Kinematic data on the striated fault planes coeval with W-As-Bi-Au veins allowed us to derive the stress tensor by an optimized inversion method (Delvaux and Sperner, 2003). The result indicates an extensional tectonic regime with the maximum (σ1), intermediate (σ2), and minimum (σ3) principal stress axes oriented 39°E/86°, 37°E/04° and 127°E/0°, respectively (Fig. 15). The W-As-Bi-Au quartz veins deposition was controlled by a NW-SE horizontal extension direction, consistent with the NW-SE stretching direction documented for the D4 tectono-magmatic event in the FMC (Faure, 1995). This widespread event, related to the syn-orogenic Variscan extension in the FMC, dated between 325 and 310 Ma, is contemporaneous with the emplacement of the leucogranitic and monzogranitic syn-tectonic plutons (Figs. 1 and 16; Faure and Pons, 1991; Faure, 1995; Faure et al., 2009; Talbot et al., 2005a, 2005b; Joly et al., 2007, 2009).

The hydrothermal apatite grains from two localities in the Bonnac area yield LA-ICP-MS U/Pb dates of 315.6 ± 2.8 for the Ferbert vein (Scoufour area) and 323.4 ± 3.2 Ma for the Androl vein (Bonnac area), respectively interpreted as the emplacement age of the W-As-Bi-Au veins. This age of ca. 320 Ma is consistent with the D4 tectonic, which is also coeval with the Serpukhovian-Bashkirian generation of tungsten ore deposits with minor gold in the FMC as the Puy-les-Vignes or St-Mélany (Fig. 16; Harlaux et al., 2018). Closer to the Brioude-Massiac district, the Leucamp and Enguialès ore deposits in the Châtaigneraie district yielded the most important tungsten resources of the FMC (Derré, 1983; Bogdanoff et al., 1987; Demange et al., 1988; Lerouge and Bouchot, 2009) are other examples of this tungsten ore deposition event.

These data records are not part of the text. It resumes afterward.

(** ** The worker pool *)

(** [p_inflight] counts the semaphore's slots; [p_wake] is the one-slot channel. *)
Record Pool := mk_pool { p_concurrency : nat; p_inflight : nat; p_wake : bool }.
#[export] Instance Pool_eta : Settable Pool := fun p =>
  mk_pool (p_concurrency p) (p_inflight p) (p_wake p).

Definition Wake (p : Pool) : Pool := p <| p_wake := true |>.

(** [drain] against the answers [Claim] will give: the pool, and the answers it
    did not ask for. *)
Fixpoint drain (p : Pool) (answers : list claim_result) : Pool * list claim_result :=
  if (p_inflight p <? p_concurrency p)%nat then
    match answers with
    | Claimed c :: r => drain (p <| p_inflight := S (p_inflight p) |>) r
    | _ :: r => (p, r)
    | [] => (p, [])
    end
  else (p, answers).

(** One turn of [Run]: a wake-up or a tick, a run that ends, or a call of [Wake]. *)
Inductive pool_event := PoolTick (answers : list claim_result) | PoolDone | PoolWake.

Definition pool_step (p : Pool) (e : pool_event) : Pool :=
  match e with
  | PoolTick answers => fst (drain (p <| p_wake := false |>) answers)
  | PoolDone => p <| p_inflight := pred (p_inflight p) |>
  | PoolWake => Wake p
  end.

(** * Lemmas *)

Lemma locked_elem s id : id ∈ locked s <-> exists w, sy_open s !! w = Some id.
Proof.
  unfold locked. rewrite elem_of_list_to_set. split.
  - intros ([w i] & -> & H)%list_elem_of_fmap. exists w. by apply elem_of_map_to_list.
  - intros [w H%elem_of_map_to_list]. by apply (list_elem_of_fmap_2 snd) in H.
Qed.

(** A committed claim takes the row out of the queue. *)
Lemma claim_row_leaves_queue f now wait d id r res r' :
  claim_row f now wait d id r = (res, Some r') -> queued r' = false.
Proof.
  unfold claim_row, markTerminal. intros H.
  repeat (case_match; simplify_eq; try done).
Qed.

Lemma claim_row_claimed f now wait d id r c row :
  claim_row f now wait d id r = (Claimed c, row) -> c_ID c = id /\ is_Some row.
Proof.
  unfold claim_row, markTerminal. intros H.
  repeat (case_match; simplify_eq; try done).
Qed.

All previous works (Périchaud, 1970; Bril and Beaufort, 1989) in the Brioude-Massiac district, proposed a single hydrothermal event, responsible for the formation of both antimony and tungsten-gold from a perigranitic metal zonation. This model seems to be challenged by our results. Despite their spatial link with the antimony veins, the W-As-Bi-Au ones yield a distinct age, since the antimony veins of the Brioude-Massiac district belong to a younger hydrothermal event referred to as the “Or 300” event (Bouchot et al., 2005; Cheval-Garabédian, 2019). We have shown that the Bonnac W-As-Bi-Au mineralizations have a polyphased history in a continuum of time (Fig. 12), which fits with a unique deformation event, decorrelated with the Or300 event. The three mineralized stage are all trapped in quartz-veins with same and distinct structural control (D4 tectonic event), same kinematics, a same infilling chronology with a continuity from a ductile/brittle to only-brittle regime, associated with a progressive cooling of the ore-fluid (Figs. 12 and 14), and by the absence of late remobilization textures during the gold stage 3. This, is also attested by the obvious age difference.

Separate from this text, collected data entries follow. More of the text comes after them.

(* ===== verification/Workspace.v ===== *)
(** * Preparing a workspace

    [src/judge/internal/engine/workspace.go], with the downloads of
    [storage/s3.go] it asks for: the run directory of a commit, its language, the
    extraction of an archive and the configuration file the container's harness
    sources. File-system and object-store operations are values, [fs_op]; the state
    records those performed, the paths that exist under the execution directory and
    the phase timings. What an operation answers is the environment's. *)

From S2P Require Import Prelude Effects GoStrings GoPath Float64 JudgeModel JudgeConfig Grading Language.
From Stdlib Require Import QArith.
Local Open Scope Z_scope.

(** ** The outside world *)

(** An entry of an archive: its header, and the bytes its reader yields. *)
Record zip_entry := mk_entry {
  ze_Name : string; ze_IsDir : bool; ze_Symlink : bool; ze_UncompressedSize64 : Z; ze_content : Z
}.

Inductive download :=
| CommitSource (key : string)
| CompilationFile (exercise : Z) (path : string)
| CaseInput (id : Z)
| CaseFile (id : Z) (name : string).

Inductive fs_op :=
| RemoveAll (path : string)
| MkdirWorld (path : string)
| MkdirPrivate (path : string)
| Download (what : download) (path : string)
| OpenEntry (name : string)
| Create (path : string)
| Copy (path : string) (bytes : Z)
| WriteFile (path content : string).

Inductive ws_error :=
| EIO (e : string)
| EArchive (e : string)
| ETooManyEntries
| EEscapes (name : string)
| EFileTooLarge (name : string)
| EArchiveTooLarge
| ENoSource
| EUnsupportedArchive (ext : string)
| EUnsupported (name : string)
| EInvalidName (name : string).

(** Operation number [n] may fail; the archive is opened three times. *)
Record ws_env := mk_wenv {
  we_io : nat -> fs_op -> option string;
  we_archive : nat -> res string (list zip_entry);
  we_order : gmap string nat -> list (string * nat);
  we_nonce : res string string;
  we_compilation_files : res string (list string);
  we_test_cases : res string (list TestCase);
  we_clock : string -> Z * Z * Z
}.

Record W := mk_w {
  w_ops : list fs_op; w_paths : gset string; w_expected : string; w_timings : RunTimings
}.
#[export] Instance W_eta : Settable W := fun s =>
  mk_w (w_ops s) (w_paths s) (w_expected s) (w_timings s).

Abbreviation io := (eff W ws_error).

(** ** The container configuration *)

(** [shellSingleQuote]. *)
Definition shellSingleQuote (s : string) : string := replace_byte "'" "'\''" s.

Definition shellWord (value : string) : res ws_error string :=
  if contains_any (str1 LF +:+ str1 CR +:+ str1 NUL) value then Err (EInvalidName value)
  else Ok (shellSingleQuote value).

(** [int(d.Seconds())]: the whole and fractional seconds added in floating point,
    then truncated. *)
Definition seconds (d : Z) : Z :=
  match fadd (float_of_Z (Z.quot d second)) (fdiv (float_of_Z (Z.rem d second)) (float_of_Z second)) with
  | Fin q => Z.quot (Qnum q) (Zpos (Qden q))
  | _ => 0
  end.

Definition assign (name value : string) : string := name +:+ "=" +:+ value +:+ nl.

Definition case_config (defaultCase : Z) (tc : TestCase) : string :=
  let timeout := if tc_CPUTimeLimit tc <=? 0 then defaultCase else tc_CPUTimeLimit tc in
  assign ("t_" +:+ fmt_int (tc_ID tc)) (fmt_int timeout) +:+
  assign ("ms_" +:+ fmt_int (tc_ID tc)) (fmt_int (tc_MemUsageLimit tc)) +:+
  assign ("fs_" +:+ fmt_int (tc_ID tc)) (fmt_int (tc_FileSizeLimit tc)) +:+
  assign ("stack_" +:+ fmt_int (tc_ID tc)) (fmt_int (tc_StackLimit tc)).

Definition container_config (cfg : Config) (nonce src_file : string) (cases : list TestCase) : string :=
  assign "monitor_max_fs" (fmt_int (cfg_MonitorMaxFileSize cfg)) +:+
  assign "monitor_max_ms" (fmt_int (cfg_MonitorMaxMemSize cfg)) +:+
  assign "compilation_timeout" (fmt_int (seconds (cfg_CompilationTimeout cfg))) +:+
  assign "run_nonce" ("'" +:+ shellSingleQuote nonce +:+ "'") +:+
  assign "src_file" ("'" +:+ src_file +:+ "'") +:+
  fold_right (fun tc s => case_config (seconds (cfg_DefaultCaseTimeout cfg)) tc +:+ s) "" cases.

(** ** Archives *)

Section Workspace.
Context {UT : UnicodeTables} (cfg : Config) (env : ws_env).

(** Perform an operation. Creating the private directory is one call that leaves
    nothing when it fails; any other may leave something behind. *)
Definition created (op : fs_op) (ok : bool) : gset string :=
  match op with
  | MkdirWorld p | Download _ p | Create p | Copy p _ | WriteFile p _ => {[p]}
  | MkdirPrivate p => if ok then {[p]} else ∅
  | RemoveAll _ | OpenEntry _ => ∅
  end.
Definition removed (op : fs_op) (ok : bool) (paths : gset string) : gset string :=
  match op with
  | RemoveAll p => if ok then filter (fun q => ~ below p q) paths else paths
  | _ => paths
  end.

Definition perform (op : fs_op) : io unit := fun s =>
  let err := we_io env (length (w_ops s)) op in
  let ok := match err with None => true | Some _ => false end in
  (s <| w_ops := w_ops s ++ [op] |> <| w_paths := removed op ok (w_paths s) ∪ created op ok |>,
   match err with None => Ok tt | Some e => Err (EIO e) end).

(** A failure that is only logged. *)
Definition ignore (m : io unit) : io unit := fun s => (fst (m s), Ok tt).

Definition mkdirWorld (dir : string) : io unit := perform (MkdirWorld dir).

(** [uint64] of an [int64]. *)
Definition to_uint64 (z : Z) : Z := z mod 2 ^ 64.

(** One entry of [extractZip]; the result is the new running total. *)
Definition extract_entry (dest : string) (maxFileBytes maxTotalBytes total : Z) (f : zip_entry) : io Z :=
  let target := filepath_join dest (path_clean (ze_Name f)) in
  if negb (String.eqb target dest) && negb (has_prefix (dest +:+ "/") target) then fail (EEscapes (ze_Name f))
  else if ze_IsDir f then _ ← mkdirWorld target; mret total
  else if to_uint64 maxFileBytes <? ze_UncompressedSize64 f then fail (EFileTooLarge (ze_Name f))
  else if maxTotalBytes <? wrap64 (total + wrap64 (ze_UncompressedSize64 f)) then fail EArchiveTooLarge
  else
    _ ← mkdirWorld (filepath_dir target);
    _ ← perform (OpenEntry (ze_Name f));
    _ ← perform (Create target);
    let remaining := wrap64 (maxTotalBytes - total) in
    let limit := if remaining <? maxFileBytes then remaining else maxFileBytes in
    let written := Z.max 0 (Z.min (ze_content f) (wrap64 (limit + 1))) in
    _ ← perform (Copy target written);
    if limit <? written then fail (EFileTooLarge (ze_Name f))
    else mret (wrap64 (total + written)).

Fixpoint extract_entries (dest : string) (maxFileBytes maxTotalBytes total : Z) (files : list zip_entry) : io unit :=
  match files with
  | [] => mret tt
  | f :: rest =>
      total ← extract_entry dest maxFileBytes maxTotalBytes total f;
      extract_entries dest maxFileBytes maxTotalBytes total rest
  end.

(** [zip.OpenReader], the [n]-th time. *)
Definition open_archive (n : nat) : io (list zip_entry) :=
  lift (match we_archive env n with Ok l => Ok l | Err e => Err (EArchive e) end).

Definition extractZip (dest : string) (maxFileBytes maxTotalBytes maxEntries : Z) : io unit :=
  files ← open_archive 1;
  if (0 <? maxEntries) && (maxEntries <? Z.of_nat (length files)) then fail ETooManyEntries
  else extract_entries dest maxFileBytes maxTotalBytes 0 files.

(** ** The language of a submission *)

Definition deduceArchiveLanguage : io string :=
  files ← open_archive 0;
  match DeduceFromArchive (we_order env) (map ze_Name files) with
  | Some ext => mret ext
  | None => fail (EArchive "no recognized language in archive")
  end.

(** The name an entry may be compiled under. *)
Definition entry_name (want : Language) (f : zip_entry) : option string :=
  if ze_IsDir f || ze_Symlink f then None
  else
    let name := path_clean (trim_prefix "./" (ze_Name f)) in
    if String.eqb name "." || has_prefix "../" name || has_prefix "/" name then None
    else if contains_any (" " +:+ String "009" (str1 CR +:+ str1 LF)) name then None
    else if bool_decide (FromFilename name = Some want) then Some name else None.

(** The loop's [best] and [bestDepth]; [None] is the empty [best]. *)
Definition best_entry (best : option string) (name : string) : option string :=
  match best with
  | None => Some name
  | Some b =>
      if (depth name <? depth b)%nat || ((depth name =? depth b)%nat && String.ltb name b)
      then Some name else Some b
  end.

Definition best_of (want : Language) (files : list zip_entry) : option string :=
  fold_left (fun best f => match entry_name want f with Some n => best_entry best n | None => best end)
    files None.

Definition archiveEntryPoint (ext : string) : io string :=
  files ← open_archive 2;
  match FromExtension ext with
  | None => fail (EUnsupportedArchive ext)
  | Some want => match best_of want files with Some b => mret b | None => fail ENoSource end
  end.

Record resolved := mk_resolved {
  rs_Language : option Language; rs_Extension : string; rs_Compilable : bool; rs_SourceFile : string
}.

Definition resolveLanguage (sourceDir sourcePath : string) : io resolved :=
  let fname := path_base sourcePath in
  let ext := to_lower (trim_prefix "." (path_ext fname)) in
  '(ext, lang, source) ←
    (if String.eqb ext "zip" then
       ext ← deduceArchiveLanguage;
       _ ← extractZip sourceDir (cfg_MaxExtractFileBytes cfg) (cfg_MaxExtractBytes cfg)
             (cfg_MaxExtractEntries cfg);
       source ← archiveEntryPoint ext;
       mret (ext, FromExtension ext, source)
     else mret (ext, FromFilename fname, ""));
  match lang with
  | None => if negb (String.eqb ext "zip") then fail (EUnsupported fname)
            else mret (mk_resolved lang ext (IsCompilable ext) source)
  | Some _ => mret (mk_resolved lang ext (IsCompilable ext) source)
  end.

(** ** The run directory *)

Definition workspaceName (id : Z) : string := "commit_" +:+ fmt_int id.
Definition expectedName (id : Z) : string := "expected_" +:+ fmt_int id.
Definition baseDir (id : Z) : string := filepath_join (cfg_ExecDir cfg) (workspaceName id).
Definition expectedDir (id : Z) : string := filepath_join (cfg_ExecDir cfg) (expectedName id).
Definition expectedOutputPath (id case : Z) : string :=
  filepath_join (expectedDir id) (fmt_int case +:+ ".out").

Definition prepareExpectedDir (id : Z) : io unit :=
  _ ← perform (RemoveAll (expectedDir id));
  _ ← perform (MkdirPrivate (expectedDir id));
  modify (fun s => s <| w_expected := expectedDir id |>).

(** A phase: its timing is recorded whether or not it fails. *)
Definition measured {A} (phase : string) (m : io A) : io A :=
  finally m (let '(started, since, finished) := we_clock env phase in
             modify (fun s => s <| w_timings := Measure (w_timings s) phase started since finished |>)).

Definition fetchCompilationFiles (sourceDir : string) (exercise : Z) : io unit :=
  paths ← lift (match we_compilation_files env with Ok l => Ok l | Err e => Err (EIO e) end);
  each (fun p => perform (Download (CompilationFile exercise p) (filepath_join sourceDir (path_base p)))) paths.

Definition fetch_case (base : string) (tc : TestCase) : io unit :=
  let inputDest := filepath_join base (fmt_int (tc_ID tc) +:+ ".in") in
  _ ← (if String.eqb (tc_InputType tc) "file" then perform (Download (CaseInput (tc_ID tc)) inputDest)
       else perform (WriteFile inputDest (tc_Input tc)));
  let testDir := filepath_join base ("test_" +:+ fmt_int (tc_ID tc)) in
  _ ← mkdirWorld testDir;
  each (fun name => perform (Download (CaseFile (tc_ID tc) name) (filepath_join testDir (path_base name))))
    (tc_Files tc).

Definition fetchTestCases (base : string) (cases : list TestCase) : io unit := each (fetch_case base) cases.

Definition writeContainerConfig (base nonce sourceName : string) (cases : list TestCase) : io unit :=
  src_file ← lift (shellWord sourceName);
  perform (WriteFile (filepath_join base "container.config") (container_config cfg nonce src_file cases)).

Record prepared := mk_prepared {
  pw_nonce : string; pw_resolved : resolved; pw_cases : list TestCase
}.

Definition prepare_body (commit : Commit) : io prepared :=
  let id := c_ID commit in
  let base := baseDir id in
  _ ← perform (RemoveAll base);
  _ ← mkdirWorld base;
  let srcDir := filepath_join base "src" in
  _ ← mkdirWorld srcDir;
  _ ← prepareExpectedDir id;
  nonce ← lift (match we_nonce env with Ok n => Ok n | Err e => Err (EIO e) end);
  let fname := Filename commit in
  let sourcePath := filepath_join srcDir (path_base fname) in
  _ ← measured PhaseSourceDownload (perform (Download (CommitSource (c_S3Key commit)) sourcePath));
  rs ← measured PhaseSourceResolve (resolveLanguage srcDir sourcePath);
  _ ← measured PhaseCompilationFiles (fetchCompilationFiles srcDir (c_RealExerciseID commit));
  cases ← measured PhaseTestCases (lift (match we_test_cases env with Ok l => Ok l | Err e => Err (EIO e) end));
  _ ← measured PhaseTestCaseFiles (fetchTestCases base cases);
  let sourceName := if String.eqb (rs_SourceFile rs) "" then fname else rs_SourceFile rs in
  _ ← measured PhaseContainerConfig (writeContainerConfig base nonce sourceName cases);
  mret (mk_prepared nonce rs cases).

(** The deferred cleanup of a failed preparation. *)
Definition prepare_cleanup (id : Z) : io unit :=
  _ ← ignore (perform (RemoveAll (baseDir id)));
  expected ← gets w_expected;
  if String.eqb expected "" then mret tt else ignore (perform (RemoveAll expected)).

Definition prepareWorkspace (commit : Commit) : io prepared :=
  measured PhaseWorkspacePrepare
    (finally_with (prepare_body commit)
       (fun r => match r with Ok _ => mret tt | Err _ => prepare_cleanup (c_ID commit) end)).

(** The deferred cleanup of [Process], for a workspace that was prepared. *)
Definition process_cleanup (commit : Commit) : io unit :=
  if cfg_KeepWorkspaces cfg then mret tt
  else _ ← ignore (perform (RemoveAll (baseDir (c_ID commit))));
       ignore (perform (RemoveAll (expectedDir (c_ID commit)))).

(** What [Process] does to the execution directory: it prepares the workspace and,
    after the run, cleans up one it was given. *)
Definition process_workspace (commit : Commit) : io unit :=
  _ ← prepareWorkspace commit; process_cleanup commit.
End Workspace.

Our results, together with the emplacement ages obtained on the gold-bearing quartz veins from the Cévennes district (Chauvet et al., 2012) argue for an earlier Bashkirian-Moscovian gold-hydrothermal event, sometimes associated with tungsten, during the D4 event. Our data allow us to propose a polyphase history in the FMC characterized by two distinct hydrothermal events carrying gold, namely: (i) a first Serpukhovian to Bashkirian, and (ii) a second, Gzhelian-Asselian, as the Or300 event, that might have re-used the structural discontinuities that controlled the early event. Recent new data obtain on the orogenic-gold deposit of the la Bellière district (Armorican Massif) argue also for a tectonic-hydrothermal gold event earlier than the Or300 event around 340–325 Ma (Cheval-Garabédian et al., 2020).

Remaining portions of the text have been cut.